Ionization poțential of hydrogen is `13.6V`. If it is excited by a photon of energy `12.1 eV`, then the number of lines in the enission spectrum will be

To solve the problem, we need to determine how many energy levels the hydrogen atom can be excited to when it absorbs a photon of energy \(12.1 \, \text{eV}\) and then find the number of lines in the emission spectrum. ### Step-by-Step Solution: 1. **Understand Ionization Potential**: The ionization potential of hydrogen is \(13.6 \, \text{eV}\). This means that to completely remove an electron from the ground state (n=1), we need \(13.6 \, \text{eV}\) of energy. 2. **Photon Energy**: The photon has an energy of \(12.1 \, \text{eV}\).
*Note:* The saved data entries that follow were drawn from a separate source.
Definition cusparse_28 : list aborting :=
  [aborts 1098 "cusparseZcsric02_bufferSize"
     [h "handle"; i4 "m"; i4 "nnz"; h "descrA"; p "csrSortedValA"; p "csrSortedRowPtrA";
      p "csrSortedColIndA"; h "info"; p "pBufferSizeInBytes"] code;
   aborts 1099 "cusparseScsric02_bufferSizeExt"
     [h "handle"; i4 "m"; i4 "nnz"; h "descrA"; p "csrSortedVal"; p "csrSortedRowPtr"; p "csrSortedColInd";
      h "info"; p "pBufferSize"] code;
   aborts 1100 "cusparseDcsric02_bufferSizeExt"
     [h "handle"; i4 "m"; i4 "nnz"; h "descrA"; p "csrSortedVal"; p "csrSortedRowPtr"; p "csrSortedColInd";
      h "info"; p "pBufferSize"] code;
   aborts 1101 "cusparseCcsric02_bufferSizeExt"
     [h "handle"; i4 "m"; i4 "nnz"; h "descrA"; p "csrSortedVal"; p "csrSortedRowPtr"; p "csrSortedColInd";
      h "info"; p "pBufferSize"] code;
   aborts 1102 "cusparseZcsric02_bufferSizeExt"
     [h "handle"; i4 "m"; i4 "nnz"; h "descrA"; p "csrSortedVal"; p "csrSortedRowPtr"; p "csrSortedColInd";
      h "info"; p "pBufferSize"] code;
   aborts 1103 "cusparseScsric02_analysis"
     [h "handle"; i4 "m"; i4 "nnz"; h "descrA"; p "csrSortedValA"; p "csrSortedRowPtrA";
      p "csrSortedColIndA"; h "info"; u4 "policy"; p "pBuffer"] code;
   aborts 1104 "cusparseDcsric02_analysis"
     [h "handle"; i4 "m"; i4 "nnz"; h "descrA"; p "csrSortedValA"; p "csrSortedRowPtrA";
      p "csrSortedColIndA"; h "info"; u4 "policy"; p "pBuffer"] code;
   aborts 1105 "cusparseCcsric02_analysis"
     [h "handle"; i4 "m"; i4 "nnz"; h "descrA"; p "csrSortedValA"; p "csrSortedRowPtrA";
      p "csrSortedColIndA"; h "info"; u4 "policy"; p "pBuffer"] code;
   aborts 1106 "cusparseZcsric02_analysis"
     [h "handle"; i4 "m"; i4 "nnz"; h "descrA"; p "csrSortedValA"; p "csrSortedRowPtrA";
      p "csrSortedColIndA"; h "info"; u4 "policy"; p "pBuffer"] code].

Definition cusparse_29 : list aborting :=
  [aborts 1107 "cusparseScsric02"
     [h "handle"; i4 "m"; i4 "nnz"; h "descrA"; p "csrSortedValA_valM"; p "csrSortedRowPtrA";
      p "csrSortedColIndA"; h "info"; u4 "policy"; p "pBuffer"] code;
   aborts 1108 "cusparseDcsric02"
     [h "handle"; i4 "m"; i4 "nnz"; h "descrA"; p "csrSortedValA_valM"; p "csrSortedRowPtrA";
      p "csrSortedColIndA"; h "info"; u4 "policy"; p "pBuffer"] code;
   aborts 1109 "cusparseCcsric02"
     [h "handle"; i4 "m"; i4 "nnz"; h "descrA"; p "csrSortedValA_valM"; p "csrSortedRowPtrA";
      p "csrSortedColIndA"; h "info"; u4 "policy"; p "pBuffer"] code;
   aborts 1110 "cusparseZcsric02"
     [h "handle"; i4 "m"; i4 "nnz"; h "descrA"; p "csrSortedValA_valM"; p "csrSortedRowPtrA";
      p "csrSortedColIndA"; h "info"; u4 "policy"; p "pBuffer"] code;
   aborts 1111 "cusparseXbsric02_zeroPivot" [h "handle"; h "info"; p "position"] code;
   aborts 1112 "cusparseSbsric02_bufferSize"
     [h "handle"; u4 "dirA"; i4 "mb"; i4 "nnzb"; h "descrA"; p "bsrSortedVal"; p "bsrSortedRowPtr";
      p "bsrSortedColInd"; i4 "blockDim"; h "info"; p "pBufferSizeInBytes"] code;
   aborts 1113 "cusparseDbsric02_bufferSize"
     [h "handle"; u4 "dirA"; i4 "mb"; i4 "nnzb"; h "descrA"; p "bsrSortedVal"; p "bsrSortedRowPtr";
      p "bsrSortedColInd"; i4 "blockDim"; h "info"; p "pBufferSizeInBytes"] code;
   aborts 1114 "cusparseCbsric02_bufferSize"
     [h "handle"; u4 "dirA"; i4 "mb"; i4 "nnzb"; h "descrA"; p "bsrSortedVal"; p "bsrSortedRowPtr";
      p "bsrSortedColInd"; i4 "blockDim"; h "info"; p "pBufferSizeInBytes"] code;
   aborts 1115 "cusparseZbsric02_bufferSize"
     [h "handle"; u4 "dirA"; i4 "mb"; i4 "nnzb"; h "descrA"; p "bsrSortedVal"; p "bsrSortedRowPtr";
      p "bsrSortedColInd"; i4 "blockDim"; h "info"; p "pBufferSizeInBytes"] code].

Definition cusparse_30 : list aborting :=
  [aborts 1116 "cusparseSbsric02_bufferSizeExt"
     [h "handle"; u4 "dirA"; i4 "mb"; i4 "nnzb"; h "descrA"; p "bsrSortedVal"; p "bsrSortedRowPtr";
      p "bsrSortedColInd"; i4 "blockSize"; h "info"; p "pBufferSize"] code;
   aborts 1117 "cusparseDbsric02_bufferSizeExt"
     [h "handle"; u4 "dirA"; i4 "mb"; i4 "nnzb"; h "descrA"; p "bsrSortedVal"; p "bsrSortedRowPtr";
      p "bsrSortedColInd"; i4 "blockSize"; h "info"; p "pBufferSize"] code;
   aborts 1118 "cusparseCbsric02_bufferSizeExt"
     [h "handle"; u4 "dirA"; i4 "mb"; i4 "nnzb"; h "descrA"; p "bsrSortedVal"; p "bsrSortedRowPtr";
      p "bsrSortedColInd"; i4 "blockSize"; h "info"; p "pBufferSize"] code;
   aborts 1119 "cusparseZbsric02_bufferSizeExt"
     [h "handle"; u4 "dirA"; i4 "mb"; i4 "nnzb"; h "descrA"; p "bsrSortedVal"; p "bsrSortedRowPtr";
      p "bsrSortedColInd"; i4 "blockSize"; h "info"; p "pBufferSize"] code;
   aborts 1120 "cusparseSbsric02_analysis"
     [h "handle"; u4 "dirA"; i4 "mb"; i4 "nnzb"; h "descrA"; p "bsrSortedVal"; p "bsrSortedRowPtr";
      p "bsrSortedColInd"; i4 "blockDim"; h "info"; u4 "policy"; p "pInputBuffer"] code;
   aborts 1121 "cusparseDbsric02_analysis"
     [h "handle"; u4 "dirA"; i4 "mb"; i4 "nnzb"; h "descrA"; p "bsrSortedVal"; p "bsrSortedRowPtr";
      p "bsrSortedColInd"; i4 "blockDim"; h "info"; u4 "policy"; p "pInputBuffer"] code;
   aborts 1122 "cusparseCbsric02_analysis"
     [h "handle"; u4 "dirA"; i4 "mb"; i4 "nnzb"; h "descrA"; p "bsrSortedVal"; p "bsrSortedRowPtr";
      p "bsrSortedColInd"; i4 "blockDim"; h "info"; u4 "policy"; p "pInputBuffer"] code;
   aborts 1123 "cusparseZbsric02_analysis"
     [h "handle"; u4 "dirA"; i4 "mb"; i4 "nnzb"; h "descrA"; p "bsrSortedVal"; p "bsrSortedRowPtr";
      p "bsrSortedColInd"; i4 "blockDim"; h "info"; u4 "policy"; p "pInputBuffer"] code].

Definition cusparse_31 : list aborting :=
  [aborts 1124 "cusparseSbsric02"
     [h "handle"; u4 "dirA"; i4 "mb"; i4 "nnzb"; h "descrA"; p "bsrSortedVal"; p "bsrSortedRowPtr";
      p "bsrSortedColInd"; i4 "blockDim"; h "info"; u4 "policy"; p "pBuffer"] code;
   aborts 1125 "cusparseDbsric02"
     [h "handle"; u4 "dirA"; i4 "mb"; i4 "nnzb"; h "descrA"; p "bsrSortedVal"; p "bsrSortedRowPtr";
      p "bsrSortedColInd"; i4 "blockDim"; h "info"; u4 "policy"; p "pBuffer"] code;
   aborts 1126 "cusparseCbsric02"
     [h "handle"; u4 "dirA"; i4 "mb"; i4 "nnzb"; h "descrA"; p "bsrSortedVal"; p "bsrSortedRowPtr";
      p "bsrSortedColInd"; i4 "blockDim"; h "info"; u4 "policy"; p "pBuffer"] code;
   aborts 1127 "cusparseZbsric02"
     [h "handle"; u4 "dirA"; i4 "mb"; i4 "nnzb"; h "descrA"; p "bsrSortedVal"; p "bsrSortedRowPtr";
      p "bsrSortedColInd"; i4 "blockDim"; h "info"; u4 "policy"; p "pBuffer"] code;
   aborts 1128 "cusparseSgtsv" [h "handle"; i4 "m"; i4 "n"; p "dl"; p "d"; p "du"; p "B"; i4 "ldb"] code;
   aborts 1129 "cusparseDgtsv" [h "handle"; i4 "m"; i4 "n"; p "dl"; p "d"; p "du"; p "B"; i4 "ldb"] code;
   aborts 1130 "cusparseCgtsv" [h "handle"; i4 "m"; i4 "n"; p "dl"; p "d"; p "du"; p "B"; i4 "ldb"] code;
   aborts 1131 "cusparseZgtsv" [h "handle"; i4 "m"; i4 "n"; p "dl"; p "d"; p "du"; p "B"; i4 "ldb"] code].

Definition cusparse_32 : list aborting :=
  [aborts 1132 "cusparseSgtsv2_bufferSizeExt"
     [h "handle"; i4 "m"; i4 "n"; p "dl"; p "d"; p "du"; p "B"; i4 "ldb"; p "bufferSizeInBytes"] code;
   aborts 1133 "cusparseDgtsv2_bufferSizeExt"
     [h "handle"; i4 "m"; i4 "n"; p "dl"; p "d"; p "du"; p "B"; i4 "ldb"; p "bufferSizeInBytes"] code;
   aborts 1134 "cusparseCgtsv2_bufferSizeExt"
     [h "handle"; i4 "m"; i4 "n"; p "dl"; p "d"; p "du"; p "B"; i4 "ldb"; p "bufferSizeInBytes"] code;
   aborts 1135 "cusparseZgtsv2_bufferSizeExt"
     [h "handle"; i4 "m"; i4 "n"; p "dl"; p "d"; p "du"; p "B"; i4 "ldb"; p "bufferSizeInBytes"] code;
   aborts 1136 "cusparseSgtsv2"
     [h "handle"; i4 "m"; i4 "n"; p "dl"; p "d"; p "du"; p "B"; i4 "ldb"; p "pBuffer"] code;
   aborts 1137 "cusparseDgtsv2"
     [h "handle"; i4 "m"; i4 "n"; p "dl"; p "d"; p "du"; p "B"; i4 "ldb"; p "pBuffer"] code;
   aborts 1138 "cusparseCgtsv2"
     [h "handle"; i4 "m"; i4 "n"; p "dl"; p "d"; p "du"; p "B"; i4 "ldb"; p "pBuffer"] code;
   aborts 1139 "cusparseZgtsv2"
     [h "handle"; i4 "m"; i4 "n"; p "dl"; p "d"; p "du"; p "B"; i4 "ldb"; p "pBuffer"] code;
   aborts 1140 "cusparseSgtsv_nopivot"
     [h "handle"; i4 "m"; i4 "n"; p "dl"; p "d"; p "du"; p "B"; i4 "ldb"] code].

Definition cusparse_33 : list aborting :=
  [aborts 1141 "cusparseDgtsv_nopivot"
     [h "handle"; i4 "m"; i4 "n"; p "dl"; p "d"; p "du"; p "B"; i4 "ldb"] code;
   aborts 1142 "cusparseCgtsv_nopivot"
     [h "handle"; i4 "m"; i4 "n"; p "dl"; p "d"; p "du"; p "B"; i4 "ldb"] code;
   aborts 1143 "cusparseZgtsv_nopivot"
     [h "handle"; i4 "m"; i4 "n"; p "dl"; p "d"; p "du"; p "B"; i4 "ldb"] code;
   aborts 1144 "cusparseSgtsv2_nopivot_bufferSizeExt"
     [h "handle"; i4 "m"; i4 "n"; p "dl"; p "d"; p "du"; p "B"; i4 "ldb"; p "bufferSizeInBytes"] code;
   aborts 1145 "cusparseDgtsv2_nopivot_bufferSizeExt"
     [h "handle"; i4 "m"; i4 "n"; p "dl"; p "d"; p "du"; p "B"; i4 "ldb"; p "bufferSizeInBytes"] code;
   aborts 1146 "cusparseCgtsv2_nopivot_bufferSizeExt"
     [h "handle"; i4 "m"; i4 "n"; p "dl"; p "d"; p "du"; p "B"; i4 "ldb"; p "bufferSizeInBytes"] code;
   aborts 1147 "cusparseZgtsv2_nopivot_bufferSizeExt"
     [h "handle"; i4 "m"; i4 "n"; p "dl"; p "d"; p "du"; p "B"; i4 "ldb"; p "bufferSizeInBytes"] code;
   aborts 1148 "cusparseSgtsv2_nopivot"
     [h "handle"; i4 "m"; i4 "n"; p "dl"; p "d"; p "du"; p "B"; i4 "ldb"; p "pBuffer"] code;
   aborts 1149 "cusparseDgtsv2_nopivot"
     [h "handle"; i4 "m"; i4 "n"; p "dl"; p "d"; p "du"; p "B"; i4 "ldb"; p "pBuffer"] code].

Definition cusparse_34 : list aborting :=
  [aborts 1150 "cusparseCgtsv2_nopivot"
     [h "handle"; i4 "m"; i4 "n"; p "dl"; p "d"; p "du"; p "B"; i4 "ldb"; p "pBuffer"] code;
   aborts 1151 "cusparseZgtsv2_nopivot"
     [h "handle"; i4 "m"; i4 "n"; p "dl"; p "d"; p "du"; p "B"; i4 "ldb"; p "pBuffer"] code;
   aborts 1152 "cusparseSgtsvStridedBatch"
     [h "handle"; i4 "m"; p "dl"; p "d"; p "du"; p "x"; i4 "batchCount"; i4 "batchStride"] code;
   aborts 1153 "cusparseDgtsvStridedBatch"
     [h "handle"; i4 "m"; p "dl"; p "d"; p "du"; p "x"; i4 "batchCount"; i4 "batchStride"] code;
   aborts 1154 "cusparseCgtsvStridedBatch"
     [h "handle"; i4 "m"; p "dl"; p "d"; p "du"; p "x"; i4 "batchCount"; i4 "batchStride"] code;
   aborts 1155 "cusparseZgtsvStridedBatch"
     [h "handle"; i4 "m"; p "dl"; p "d"; p "du"; p "x"; i4 "batchCount"; i4 "batchStride"] code;
   aborts 1156 "cusparseSgtsv2StridedBatch_bufferSizeExt"
     [h "handle"; i4 "m"; p "dl"; p "d"; p "du"; p "x"; i4 "batchCount"; i4 "batchStride";
      p "bufferSizeInBytes"] code;
   aborts 1157 "cusparseDgtsv2StridedBatch_bufferSizeExt"
     [h "handle"; i4 "m"; p "dl"; p "d"; p "du"; p "x"; i4 "batchCount"; i4 "batchStride";
      p "bufferSizeInBytes"] code;
   aborts 1158 "cusparseCgtsv2StridedBatch_bufferSizeExt"
     [h "handle"; i4 "m"; p "dl"; p "d"; p "du"; p "x"; i4 "batchCount"; i4 "batchStride";
      p "bufferSizeInBytes"] code].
This energy is less than the ionization potential, which means the electron will not be completely removed but can still be excited to a higher energy level. 3. **Calculate the Excitation Energy**: The energy required to excite the electron from the ground state (n=1) to a higher energy level (n=n) can be calculated using the formula: \[ E_n = -\frac{13.6}{n^2} \] The energy difference between the ground state and the nth state is: \[ E_n - E_1 = -\frac{13.6}{n^2} - (-13.6) = 13.6 \left(1 - \frac{1}{n^2}\right) \] Setting this equal to the photon energy: \[ 13.6 \left(1 - \frac{1}{n^2}\right) = 12.1 \] 4. **Solve for n**: \[ 1 - \frac{1}{n^2} = \frac{12.1}{13.6} \] \[ \frac{1}{n^2} = 1 - \frac{12.1}{13.6} = \frac{1.5}{13.6} \] \[ n^2 = \frac{13.6}{1.5} \approx 9.0667 \] \[ n \approx 3.01 \] Since \(n\) must be a whole number, the maximum energy level the electron can be excited to is \(n = 3\). 5. **Determine the Number of Lines in the Emission Spectrum**: The number of lines in the emission spectrum can be calculated using the formula: \[ \text{Number of lines} = \frac{n(n-1)}{2} \] For \(n = 3\): \[ \text{Number of lines} = \frac{3(3-1)}{2} = \frac{3 \times 2}{2} = 3 \] ### Final Answer: The number of lines in the emission spectrum will be **3**.